SOME SYSTEMATIC EXPERIMENTAL DESIGNS

Consider the following experiment. It is required to compare the effect in processing of a number of treatments applied to wool. The wool is divided into lots as alike as possible and the lots are numbered in random order. In week 1 lot 1 is processed with a certain treatment. In week 2 lot 2 is processed with, in general, a different treatment. And so on. The age of the wool affects its behaviour in processing so that, superimposed on any treatment differences, there will be a smooth trend due to aging. We want to estimate the treatment differences as simply and accurately as possible. In what order should the treatments be applied? More generally, consider an experiment to compare a number of treatments on plots arranged in order in space or time, one treatment being applied to each plot.
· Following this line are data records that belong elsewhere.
(** What [from_str_radix] accepts is in the range of the type. *)
Lemma from_str_radix_bounds max radix s v :
  (0 ≤ max)%Z → (0 ≤ radix)%Z → from_str_radix max radix s = Some v → (0 ≤ v ≤ max)%Z.
Proof.
  intros Hm Hr. unfold from_str_radix. destruct s as [|c s]; [done|].
  case_bool_decide; [destruct s; [done|]|]; intros Hp;
    (eapply parse_digits_bounds in Hp; [exact Hp| | |]); lia.
Qed.

(** ** Formatted numbers inside larger strings *)

Lemma fmt_radix_go_all p fuel radix n acc :
  (2 ≤ radix)%Z → (∀ d, (0 ≤ d < radix)%Z → p (from_digit d) = true) →
  str_all p acc = true → str_all p (fmt_radix_go fuel radix n acc) = true.
Proof.
  intros Hr Hp. revert n acc; induction fuel as [|fuel IH]; intros n acc Hacc; simpl; [done|].
  assert (str_all p (String (from_digit (n mod radix)) acc) = true).
  { simpl. rewrite Hp by (apply Z.mod_pos_bound; lia). done. }
  case_match; [done|]. by apply IH.
Qed.

Lemma fmt_radix_all p radix n :
  (2 ≤ radix)%Z → (∀ d, (0 ≤ d < radix)%Z → p (from_digit d) = true) →
  str_all p (fmt_radix radix n) = true.
Proof. intros. by apply fmt_radix_go_all. Qed.

Lemma str_all_app p s t : str_all p (s +:+ t) = str_all p s && str_all p t.
Proof. induction s as [|c s IH]; [done|]. simpl. by rewrite IH, andb_assoc. Qed.

(** The first separator ends the first piece. *)
Lemma split_on_app p s c t :
  str_all (λ x, negb (p x)) s = true → p c = true →
  split_on p (s +:+ String c t) = s :: split_on p t.
Proof.
  intros Hs Hc. induction s as [|a s IH]; simpl.
  - by rewrite Hc.
  - simpl in Hs. apply andb_true_iff in Hs as [Ha Hs]. apply negb_true_iff in Ha.
    rewrite Ha. change (String.append s (String c t)) with (s +:+ String c t).
    by rewrite (IH Hs).
Qed.

Lemma split_on_none p s : str_all (λ x, negb (p x)) s = true → split_on p s = [s].
Proof.
  induction s as [|a s IH]; simpl; [done|]. intros [Ha Hs]%andb_true_iff.
  apply negb_true_iff in Ha. by rewrite Ha, IH.
Qed.

Definition is_dash (c : ascii) : bool := bool_decide (c = "-"%char).

Lemma from_digit_not_dash d : (0 ≤ d < 36)%Z → is_dash (from_digit d) = false.
Proof.
  intros Hd. apply bool_decide_false. intros Heq%(f_equal code). unfold from_digit in Heq.
  destruct (d <? 10)%Z eqn:E; rewrite code_chr in Heq by lia;
    change (code "-"%char) with 45%Z in Heq; lia.
Qed.

Lemma fmt_hex_no_dash n : str_all (λ x, negb (is_dash x)) (fmt_hex n) = true.
Proof. apply fmt_radix_all; [lia|]. intros d Hd. by rewrite from_digit_not_dash by lia. Qed.

Lemma append_inj s t1 t2 : s +:+ t1 = s +:+ t2 → t1 = t2.
Proof. apply (inj (String.append s)). Qed.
We assume that the measured quantity is (Treatment constant) + (Smooth trend) + (Random quantity), (1) where the random quantity has zero mean, constant variance and is independent in different plots. We want to arrange the treatments to give simple and accurate estimates of the treatment differences. One method is to arrange the experiment in randomized blocks, thus eliminating part of the trend from the error of the treatment comparisons. A second method is to randomize completely the order of application of the treatments and to eliminate the trend by analysis of covariance on position. The calculations can be extensive if high-order trends are involved. Also when the above assumptions hold information is lost by the use of the method. The loss may be serious if the number of treatments and number of replicates are small (see ? 4 2).